Most of your life already runs through a screen. When you start seminary, you are adding more intentional time on the computer, iPad, or even your phone. We also provide you with all your textbooks, digitally, through Logos, which can add even more screen time. All of this is great but it also creates friction. Focus is harder when the same devices carry everything else you do.
Think about what your screen has to hold in a single day. An email from someone in your congregation. A recipe while you make dinner. A show you watch to unwind. A YouTube video that helps you diagnose what is wrong with the sink. Then, without changing tools, that same screen becomes the place you read, watch lectures, participate in a LiveSync, take quizzes, write your paper, and submit assignments. Your brain is asked to treat one device as entertainment, urgency, ministry, and study, sometimes within the same hour.
That’s one reason you get tired faster than you expect. You are carrying family needs, ministry responsibilities, and the logistics of daily life. Then you sit down to study in an environment built to pull your attention in ten directions.
In the excellent book, The Extended Mind, Annie Murphy Paul highlights research that puts attention and environment in the same sentence.
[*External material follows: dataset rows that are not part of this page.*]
Definition main (version : string) (loaded : option Config) (h : Host)
    : M (result Fatal Process) :=
  modify new_process;;
  match loaded with
  | None => exit failed_to_load_config
  | Some cfg =>
    match UnmarshalText (LogLevel cfg) with
    | None => exit invalid_log_level
    | Some _ =>
      match Connect (host_database h) (cfg_DB cfg) with
      | Err _ => exit failed_to_connect
      | Ok pool =>
      match Migrate (host_database h) pool with
      | Err _ => exit failed_to_migrate
      | Ok _ =>
        secured ← secure (cfg_Auth cfg) h;
        match secured with
        | Err f => exit f
        | Ok _ =>
          let s := NewService (cfg_Queue cfg) in
          reaperSchedule ← boot_schedule (DeleteReaperSchedule (cfg_Queue cfg));
          match StartDeleteReaper (host_cron_valid h) reaperSchedule (mkCron [] None) with
          | (Err _, _) => exit failed_to_start_delete_reaper
          | (Ok _, cron) =>
            selected ← select_redis (cfg_Redis cfg) h;
            match selected with
            | Err f => exit f
            | Ok (b, shared) =>
              if negb (grpc_port_free h) then exit failed_to_listen
              else mret (Ok (mkProcess
                     (mkHTTPServer s (auth_Config (cfg_Auth cfg)) version (host_salt h)
                        (host_cron_valid h)) cron b shared))
            end
          end
        end
      end
      end
    end
  end.

(** ** What has happened when it serves *)

Context `{PLAWS : !PostgresLaws} `{SLAWS : !StorageLaws}.

(** What seeding does on a store without users. *)
Definition first_user (salt name p : string) (e : Env) (db : DB) : DB :=
  match GenerateFromPassword salt p with
  | Some hash => set_users {[new_uuid e 0 := mkUserRow name hash true (pg_now e) (pg_now e)]} db
  | None => db
  end.

Lemma SeedAdminUser_run salt name p e w :
  w_faults w = [] →
  SeedAdminUser salt name p e w =
    if decide (users (w_db w) ≠ ∅ ∨ name = "" ∨ p = "") then (Ok tt, w)
    else match GenerateFromPassword salt p with
         | None => (Err ErrHashPassword, w)
         | Some _ => (Ok tt, set_db (first_user salt name p e (w_db w)) w)
         end.
Proof.
  intros Hf. unfold SeedAdminUser, ListUsers, first_user.
  rewrite run_bind, pool_query_quiet by done.
  destruct (_ <$> order_by_text _ _) as [|u us] eqn:Hl.
  - apply fmap_nil_inv, (f_equal length) in Hl.
    rewrite order_by_text_perm, length_map_to_list in Hl. apply map_size_empty_inv in Hl.
    destruct (bool_decide (name = "") || bool_decide (p = "")) eqn:Hb.
    { apply orb_true_iff in Hb as Hb. rewrite !bool_decide_eq_true in Hb.
      by rewrite decide_True by (right; exact Hb). }
    apply orb_false_iff in Hb as Hb. rewrite !bool_decide_eq_false in Hb.
    rewrite decide_False by tauto. unfold Create.
    destruct (GenerateFromPassword salt p) as [hash|]; [|done].
    unfold or_duplicate. rewrite run_bind, run_try, run_bind, run_try, pool_stmt_calm by done.
    unfold sql_insert_user. case_decide as Hd.
    + rewrite Hl. done.
    + destruct Hd. rewrite Hl. split; [apply lookup_empty|apply map_Forall_empty].
  - rewrite decide_True; [done|]. left. intros He.
    apply (f_equal length) in Hl. rewrite length_fmap, order_by_text_perm, He in Hl.
    by rewrite map_to_list_empty in Hl.
Qed.
(** The tables after [secure]. *)
Definition secured_tables (auth : AuthSettings) (h : Host) (e : Env) (db : DB) : DB :=
  if Enabled (auth_Config auth) then
    if decide (users db ≠ ∅ ∨ auth_Username auth = "" ∨ auth_Password auth = "") then db
    else first_user (host_salt h) (auth_Username auth) (auth_Password auth) e db
  else db.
She notes that “a twenty-minute walk in a park improved children’s concentration and impulse control as much as a dose of an ADHD drug like Ritalin.” She describes this as restoration, where “time spent outdoors gives us back what the built environment so relentlessly drains away.”
She also names a distinction that fits seminary life. There is “voluntary” attention and “passive” attention. Voluntary attention takes effort. It is what you use when you concentrate hard on a task or keep redirecting your mind as distractions press in. Passive attention is more effortless, and nature tends to evoke it through what researchers call “soft fascination.”
Most of your coursework depends on voluntary attention.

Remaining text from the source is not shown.